Cut, bend, and linear tolerances

Sheet metal tolerances span the cut, the bend, and the formed dimension, and each has a typical commercial band. Laser cutting of mild steel holds about plus or minus 0.10mm on thin gauges up to 3mm, widening to about plus or minus 0.50mm on thicker stock from 12 to 25mm. Bend angle tolerance runs about plus or minus 1.0 to 2.0 degrees for carbon steel at standard commercial quality, tightening to about plus or minus 0.5 degrees with good tooling, and stainless holds about plus or minus 1.0 to 1.5 degrees. Linear dimensions on a bent part typically hold about plus or minus 0.25mm for carbon steel.

The minimum bend radius is the tolerance most often missed. It scales with thickness and material: at least 0.5 times the thickness for soft materials such as 5052-H32 and annealed mild steel, rising to 1 to 2 times the thickness for 304 in thicker gauges, and 2 to 6 times the thickness for 6061-T6 along the grain. A radius below the material minimum risks a crack at the bend line, so the radius is set from the material and temper, not from the geometry alone, and tighter radii are reached by bending across the grain or by switching to a more formable alloy.

Frequently asked questions

Is 16 gauge the same thickness in steel and aluminum?
No. Steel, galvanized, aluminum, and stainless use different gauge scales, so 16 gauge is a different thickness in each. Mild steel 16 gauge is about 1.52mm, aluminum 16 gauge is about 1.29mm, and stainless 16 gauge is about 1.51mm. Always state the thickness in mm or inches alongside the gauge.
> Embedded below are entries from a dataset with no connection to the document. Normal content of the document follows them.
(** * Flags *)

Lemma has_flag_bit x n : 0 <= n -> has_flag x (2 ^ n) = Z.testbit x n.
Proof.
  intros H. unfold has_flag. destruct (Z.testbit x n) eqn:E.
  - destruct (Z.eqb_spec (Z.land x (2 ^ n)) 0) as [E0|]; [|done]. apply (f_equal (fun z => Z.testbit z n)) in E0.
    rewrite Z.land_spec, Z.pow2_bits_true, E, Z.bits_0 in E0 by done. done.
  - destruct (Z.eqb_spec (Z.land x (2 ^ n)) 0) as [|E0]; [done|]. exfalso. apply E0, Z.bits_inj'. intros m Hm.
    rewrite Z.land_spec, Z.bits_0. destruct (decide (m = n)) as [->|N]; [by rewrite E|]. rewrite Z.pow2_bits_false by lia. apply andb_false_r.
Qed.

Lemma active_bit u : is_active u <-> Z.testbit (flags_ u) 0 = true.
Proof. unfold is_active. change DM_FLAG_ACTIVATED with (2 ^ 0). by rewrite has_flag_bit by lia. Qed.
Lemma valid_bit u : is_valid u <-> Z.testbit (flags_ u) 12 = true.
Proof. unfold is_valid. change DM_FLAG_PLATDATA_VALID with (2 ^ 12). by rewrite has_flag_bit by lia. Qed.

Ltac flag_bits := rewrite ?active_bit, ?valid_bit in *; cbn [or_flags bic_flags with_flags_ flags_] in *;
  rewrite ?Z.lor_spec, ?Z.land_spec, ?Z.lnot_spec in * by lia.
Which aluminum bends best?
Aluminum 5052-H32. It has the lowest springback of the common structural tempers, about 1 to 3 degrees, and the best formability of the 5052, 6061, and 7075 grades. 6061-T6 is usable for simple bends but needs a larger radius, and 7075-T6 should not be bent because it cracks at the bend line.
What thickness can I bend safely?
Most sheet up to a few millimeters, depending on press tonnage and material. The bigger constraint is the bend radius relative to thickness and the material temper. As a baseline, set the inside bend radius to at least 0.5 times the thickness for soft materials, and 2 to 6 times the thickness for harder tempers such as 6061-T6 bent along the grain.
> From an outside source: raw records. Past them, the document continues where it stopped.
Lemma wp_agrees h d s (P : Z -> dm W -> Prop) : oquiet h -> (forall r w, (agrees h -> r = 0) -> P r (set_world s w)) -> wp (or_hook h d) s P.
Proof using.
  intros Hq H. unfold or_hook. destruct h as [f|].
  - destruct (Hq f eq_refl d s) as (r & w & E). exists r, (set_world s w). split; [done|]. apply H. intros A. by apply (A f d s r (set_world s w)).
  - apply wp_ret. rewrite <- (set_world_same s). by apply H.
Qed.

(** Giving back the memory at the place [k]. *)
Lemma wp_unplat {A} s d u x fl (slot : udevice -> option Z) (set : udevice -> option Z -> udevice) k (rest : @M W A) (P : A -> dm W -> Prop) :
  own u k = (if has_flag (flags_ u) fl then slot u else None) -> dm_devs s !! d = Some x -> (forall p, own u k = Some p -> p ∈ dm_heap s) ->
  (forall x', x' = x \/ x' = set x None ->
    wp rest (Dm (<[d := x']> (dm_devs s)) (dm_ucs s) (dm_up s) (dm_root s) (unpush (own u k) (dm_heap s)) (dm_next s) (dm_world s)) P) ->
  wp ((if has_flag (flags_ u) fl then free (slot u) ;; upd_dev d (fun u => set u None) else ret tt) ;; rest) s P.
Proof using.
  intros Eo E Hp H. apply wp_bind. destruct (has_flag (flags_ u) fl) eqn:F.
  - rewrite <- Eo. apply wp_bind. destruct (own u k) as [p|] eqn:Ek.
    + exists tt. eexists. split; [unfold free; by rewrite decide_True by (by apply Hp)|]. apply (wp_upd_dev d x); [done|]. apply H. by right.
    + exists tt, s. split; [done|]. apply (wp_upd_dev d x); [done|]. apply (H (set x None)). by right.
  - apply wp_ret. rewrite Eo in H. specialize (H x). rewrite insert_id in H by done. destruct s. apply H. by left.
Qed.

(** The rest of an unbind: the device is inactive and has no children. *)
Lemma wp_unbind_self s d u (P : Z -> dm W -> Prop) : wf s -> dm_devs s !! d = Some u -> child_head u = [] ->
  (forall r s', wf s' -> sheds (eq d) s s' -> (r = 0 -> dm_devs s' !! d = None) -> (agreeable -> r = 0) -> P r s') ->
  wp (unbind_self uclass_drivers ext d) s P.
Proof using Q.
  intros Wf E Hc H. pose proof (wf_links _ _ _ Wf) as L. pose proof (wf_bufs _ _ _ Wf) as Bu. unfold unbind_self, uclass_pre_unbind_device.
  apply wp_bind, wp_bind, (wp_uc_drv_of drivers uclass_drivers ext s d u); [done..|]. intros ucd El Qu. apply wp_agrees; [apply Qu|]. intros r w Ha.
  destruct (Z.eqb_spec r 0) as [->|Nr]; cbn [negb].
  2:{ apply wp_ret, H; [by apply wf_world|by eapply sheds_refl|done|]. intros Ag. apply Ha, (proj2 Ag _ _ El). }
  apply wp_bind, (wp_get_dev d u); [done|]. assert (forall k p, own u k = Some p -> p ∈ dm_heap s) as Hin.
  { intros k p Ho. apply (bf_heap _ Bu (ODev d k)). cbn. by rewrite E. }
  assert (forall j k p, own u j = Some p -> own u k = Some p -> j = k) as Honce.
  { intros j k p Hj Hk. assert (ODev d j = ODev d k) as K; [|by injection K]. apply (bf_once _ Bu _ _ p); cbn; by rewrite E. }
  apply (wp_unplat _ d u u DM_FLAG_ALLOC_PDATA plat_ dev_set_plat 0); [done|done|by apply Hin|]. intros x0 H0.
  apply (wp_unplat _ d u x0 DM_FLAG_ALLOC_UCLASS_PDATA uclass_plat_ dev_set_uclass_plat 2); [done|apply lookup_insert_eq| |].
  { intros p Hp. apply unpush_elem. split; [by apply (Hin 2%nat)|]. intros K. by pose proof (Honce _ _ _ Hp K). }
  intros x1 H1. cbn [dm_devs dm_ucs dm_up dm_root dm_heap dm_next dm_world]. rewrite insert_insert_eq.
  apply (wp_unplat _ d u x1 DM_FLAG_ALLOC_PARENT_PDATA parent_plat_ dev_set_parent_plat 1); [done|apply lookup_insert_eq| |].
  { intros p Hp. cbn [dm_heap]. rewrite !unpush_elem. split; [split; [by apply (Hin 1%nat)|]|]; intros K; by pose proof (Honce _ _ _ Hp K). }
  intros x2 H2. cbn [dm_devs dm_ucs dm_up dm_root dm_heap dm_next dm_world]. rewrite insert_insert_eq.
  assert (parent x2 = parent u /\ dev_uclass x2 = dev_uclass u) as [Ep Eu] by (destruct H0 as [->| ->], H1 as [->| ->], H2 as [->| ->]; done).
  clear H0 H1 H2 x0 x1. set (hp := unpush _ _).
  apply wp_bind. unfold uclass_unbind_device. apply wp_bind, wp_bind, (wp_get_dev d x2); [apply lookup_insert_eq|]. exists tt. eexists. split; [reflexivity|].
  apply wp_ret. cbn [Z.eqb negb]. unfold set_ucs. cbn [dm_devs dm_ucs dm_up dm_root dm_heap dm_next dm_world]. rewrite Eu.
  fold (unlink_uc d (dev_uclass u) (dm_ucs s)). apply wp_bind, wp_bind, (wp_get_dev d x2); [apply lookup_insert_eq|].
  assert (forall m', (forall e, delete d m' !! e = if decide (e = d) then None else (fun x => with_children x (without d (child_head x))) <$> dm_devs s !! e) ->
     is_Some (m' !! d) -> wp (devres_release_all ext d ;; free_dev d ;; ret 0)
       (Dm m' (unlink_uc d (dev_uclass u) (dm_ucs s)) (dm_up s) (dm_root s) hp (dm_next s) w) P) as Fin.
  { intros m' Hm [y Ey]. apply wp_bind, wp_quiet; [apply q_ext|]. intros _ w'. apply wp_bind. exists tt. eexists.
    split; [unfold free_dev; cbn; by rewrite Ey|]. apply wp_ret, H; [| | |done].
    - apply (leave_wf drivers uclass_drivers s d u hp w'); try done. intros p. unfold hp. rewrite !unpush_elem. tauto.
    - apply (leave_sheds drivers uclass_drivers s d u hp w'); try done. intros p. unfold hp. rewrite !unpush_elem. tauto.
    - intros _. apply lookup_delete_eq. }
  assert (forall e x, dm_devs s !! e = Some x -> parent u <> Some e -> with_children x (without d (child_head x)) = x) as Hno.
  { intros e x Ex N. rewrite without_notin; [apply children_same|]. intros Hd. destruct (lk_child _ _ _ L e x d Ex Hd) as (cu & Ec & Hp). congruence. }
  rewrite Ep. destruct (parent u) as [p|] eqn:Epar.
  - destruct (lk_parent _ _ _ L d u p E Epar) as (Lt & pu & Epu & _). apply (wp_upd_dev p pu); [cbn; by rewrite lookup_insert_ne by lia|].
    apply Fin; cbn.
    + intros e. destruct (decide (e = d)) as [->|N]; [apply lookup_delete_eq|]. rewrite lookup_delete_ne by done.
      destruct (decide (e = p)) as [->|Np]; [by rewrite lookup_insert_eq, Epu|]. rewrite !lookup_insert_ne by done.
      destruct (dm_devs s !! e) as [x|] eqn:Ex; [|done]. cbn. f_equal. symmetry. apply (Hno e); [done|congruence].
    + rewrite lookup_insert_ne, lookup_insert_eq by lia. by eexists.
  - apply wp_ret, Fin; cbn.
    + intros e. destruct (decide (e = d)) as [->|N]; [apply lookup_delete_eq|]. rewrite lookup_delete_ne, lookup_insert_ne by done.
      destruct (dm_devs s !! e) as [x|] eqn:Ex; [|done]. cbn. f_equal. symmetry. by apply (Hno e).
    + rewrite lookup_insert_eq. by eexists.
Qed.

Definition unbind_ok (fuel : nat) : Prop := forall s d u B (P : Z -> dm W -> Prop),
  wf s -> below B s -> dm_devs s !! d = Some u -> (2 * Z.to_nat (B - d) + 1 <= fuel)%nat ->
  (forall r s', wf s' -> sheds (sub s d) s s' -> (r = 0 -> dm_devs s' !! d = None) ->
    (agreeable -> all_bound s -> ~ is_active u -> r = 0) -> P r s') ->
  wp (device_unbind drivers uclass_drivers ext fuel d) s P.

(** [l1] are the children that have stayed. *)
Definition unbind_loop_ok (fuel : nat) : Prop := forall s d u B l1 l2 saved (P : Z -> dm W -> Prop),
  wf s -> below B s -> dm_devs s !! d = Some u -> ~ is_active u -> child_head u = l1 ++ l2 ->
  (match l2 with [] => 1 | c :: _ => 2 * Z.to_nat (B - c) + 2 end <= fuel)%nat -> (saved = 0 -> l1 = []) ->
  (forall r s', wf s' -> sheds (below_child s d) s s' -> (r = 0 -> dm_devs s' !! d = Some (with_children u [])) ->
    (agreeable -> all_bound s -> saved = 0 -> r = 0) -> P r s') ->
  wp (chld_unbind_loop drivers uclass_drivers ext fuel d (hd_error l2) None saved) s P.

Lemma filter_one (f : Z -> bool) l1 c l2 : (forall e, e ∈ l1 ++ l2 -> f e = true) ->
  List.filter f (l1 ++ c :: l2) = (if f c then l1 ++ [c] else l1) ++ l2.
Proof using.
  intros H. rewrite List.filter_app. cbn. rewrite (filter_keep_all f l1), (filter_keep_all f l2) by (intros e He; apply H, elem_of_app; auto).
  destruct (f c); [by rewrite <- app_assoc|done].
Qed.

Lemma child_up s d u c : links s -> dm_devs s !! d = Some u -> c ∈ child_head u -> up s c d /\ d < c.
Proof using.
  intros L E Hc. destruct (lk_child _ _ _ L d u c E Hc) as (cu & Ec & Hp). split; [by exists cu|]. by apply (lk_parent _ _ _ L c cu d Ec Hp).
Qed.

(** A child and what is below it is not another child. *)
Lemma sub_child s d u c e : links s -> dm_devs s !! d = Some u -> c ∈ child_head u -> e ∈ child_head u -> sub s c e -> e = c.
Proof using.
  intros L E Hc He H. apply rtc_inv in H as [->|(b & (eu & Ee & Hp) & Hb)]; [done|]. exfalso.
  destruct (child_up s d u e L E He) as [(eu' & Ee' & Hp') _]. rewrite Ee in Ee'. injection Ee' as <-. rewrite Hp in Hp'. injection Hp' as ->.
  destruct (child_up s d u c L E Hc) as [_ Lt]. pose proof (anc_le drivers uclass_drivers s d c L Hb). lia.
Qed.

Lemma unbind_loop_step n : unbind_ok n -> unbind_loop_ok n -> unbind_loop_ok (S n).
Proof using Q.
  intros IHd IHl s d u B l1 l2 saved P Wf Hb E Na El Hf Hs H. pose proof (wf_links _ _ _ Wf) as L. cbn [chld_unbind_loop]. destruct l2 as [|c l2]; cbn [hd_error].
  { apply wp_ret. rewrite app_nil_r in El. rewrite <- (set_world_same s). apply H; [by rewrite set_world_same|by eapply sheds_refl| |done].
    intros ->. rewrite set_world_same. rewrite <- (Hs eq_refl), <- El. by rewrite children_same. }
  pose proof (lk_sorted _ _ _ L d u E) as So. rewrite El in So. destruct (sorted_not_in l1 c l2 So) as [Nc Fc].
  assert (c ∈ child_head u) as Hc by (rewrite El; apply elem_of_app; right; by left).
  destruct (lk_child _ _ _ L d u c E Hc) as (cu & Ec & Hp). destruct (child_up s d u c L E Hc) as [Uc Lt].
  apply wp_bind, wp_bind, (wp_get_dev d u), wp_ret; [done|]. rewrite El, next_after_app by done. apply wp_bind, (wp_get_dev c cu); [done|].
  rewrite bool_decide_eq_false_2 by (intros K; by apply K). cbn [andb].
  apply wp_bind, (IHd s c cu B); [done..|lia|]. intros r s1 Wf1 V1 Hr Hg.
  assert (~ sub s c d) as Nsub by (intros K; pose proof (anc_le drivers uclass_drivers s d c L K); lia).
  destruct (sh_stay _ _ _ V1 d u E Nsub) as [u1 E1]. destruct (sh_back _ _ _ V1 d u1 E1) as (u' & E' & Eu1). rewrite E in E'. injection E' as <-.
  assert (child_head u1 = (if here s1 c then l1 ++ [c] else l1) ++ l2) as El1.
  { rewrite Eu1. cbn. rewrite El. apply filter_one. intros e He. assert (e ∈ child_head u) as He'.
    { rewrite El. rewrite !elem_of_app in *. rewrite elem_of_cons. tauto. }
    destruct (lk_child _ _ _ L d u e E He') as (eu & Ee & _). destruct (sh_stay _ _ _ V1 e eu Ee) as [x Ex]; [|by apply (here_some _ e x)].
    intros K. pose proof (sub_child s d u c e L E Hc He' K) as ->. apply elem_of_app in He as [|He]; [done|].
    rewrite Forall_forall in Fc. specialize (Fc c He). lia. }
  assert (forall e, sub s c e -> below_child s d e) as Sc.
  { intros e K. split; [eapply rtc_r; [exact K|done]|]. intros ->. done. }
  eapply (IHl s1 d u1 B (if here s1 c then l1 ++ [c] else l1) l2); [done|by eapply below_sheds|done|by rewrite Eu1|done| | |].
  - destruct l2 as [|c2 l2]; [lia|]. apply Forall_cons in Fc as [Lc _].
    assert (c2 < B); [|lia]. assert (c2 ∈ child_head u) as H2 by (rewrite El; apply elem_of_app; right; right; by left).
    destruct (lk_child _ _ _ L d u c2 E H2) as (cu2 & Ec2 & _). by apply (Hb c2 cu2).
  - destruct (Z.eqb_spec r 0) as [->|Nr]; cbn [negb andb].
    + intros ->. assert (here s1 c = false) as ->; [|by apply Hs]. apply bool_decide_eq_false_2. rewrite (Hr eq_refl). by intros [x K].
    + destruct (Z.eqb_spec saved 0); done.
  - intros r2 s2 Wf2 V2 Hr2 Hg2. apply H; [done| | |].
    + eapply sheds_trans; [by eapply sheds_mono; [exact Sc|]|]. eapply sheds_mono; [|exact V2]. intros e [K Ne]. split; [by eapply anc_sheds|done].
    + intros K. rewrite (Hr2 K), Eu1. done.
    + intros Ag Ab ->. assert (r = 0) as ->.
      { apply Hg; [done|done|]. intros Ka. by destruct (wf_alive _ _ _ Wf c cu Ec Ka) as [_ K]; apply Na, (K d u). }
      apply Hg2; [done| |done]. intros e x Ex. destruct (sh_back _ _ _ V1 e x Ex) as (y & Ey & ->). by apply (Ab e y).
Qed.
Why does a higher gauge number mean thinner metal?
The gauge scale comes from the wire-drawing tradition, where a metal was pulled through a series of progressively smaller dies. Each pass thinned the metal, so a higher draw number, which became the gauge number, corresponded to a thinner result. The scale is inverse: lower gauge means thicker stock.
Which stainless should I pick for a marine or coastal part?
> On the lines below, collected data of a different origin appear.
(** Enough for every recursion: a device is deeper than its parent, and there
    are no more than [dm_next]. *)
Definition dm_fuel (s : dm W) : nat := Z.to_nat (3 * dm_next s + 3).

Lemma below_next s : links s -> below (dm_next s) s.
Proof using. intros L d u E. by apply (lk_next _ _ _ L d u). Qed.

Lemma bound_same u u' : same_dev u u' -> has_flag (flags_ u') DM_FLAG_BOUND = has_flag (flags_ u) DM_FLAG_BOUND.
Proof using. intros S. by apply same_flag. Qed.

Lemma sound_evolves T s s' : sound s -> evolves T s s' -> wf s' -> sound s'.
Proof using.
  intros [Wf St Ab Hn] V Wf'. split; [done| | |pose proof (ev_next _ _ _ V); lia].
  - intros Hr. rewrite (ev_root _ _ _ V) in Hr. rewrite (ev_ucs _ _ _ V). by apply St.
  - intros e x' E. destruct (evolves_back _ _ _ _ _ V E) as (x & Ex & S & _). rewrite (bound_same x x' S). by apply (Ab e x).
Qed.

Lemma sound_sheds T s s' : sound s -> sheds T s s' -> wf s' -> sound s'.
Proof using.
  intros [Wf St Ab Hn] V Wf'. split; [done| | |by rewrite (sh_next _ _ _ V)].
  - intros Hr. rewrite (sh_root _ _ _ V) in Hr. by rewrite (sh_ucs _ _ _ V), (St Hr).
  - intros e x' E. destruct (sh_back _ _ _ V e x' E) as (x & Ex & ->). by apply (Ab e x).
Qed.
Stainless 316 or 316L. It holds 2 to 3 percent molybdenum, which resists chloride pitting in saltwater and coastal air, and it costs about 15 to 30 percent more than 304. For inland general fabrication, 304 is usually sufficient and is the more economical choice.
Do I need to specify the gauge or the thickness in mm?
State both, and make the mm or inch value the controlling one. The gauge is useful as a quick reference and a stock designation, but because the steel, aluminum, and stainless scales differ, a gauge number alone is ambiguous. The actual thickness in mm or inches is what the shop cuts, bends, and quotes against.
Is galvanized steel hard to laser cut or weld?
The zinc coating changes how galvanized steel behaves under heat. In laser cutting, the zinc vaporizes at about 900 degrees Celsius, which can cause spatter and porosity, so a nitrogen assist gas is recommended for a clean edge. In welding, the zinc burns off and risks porosity, so the coating is ground back from the weld area first.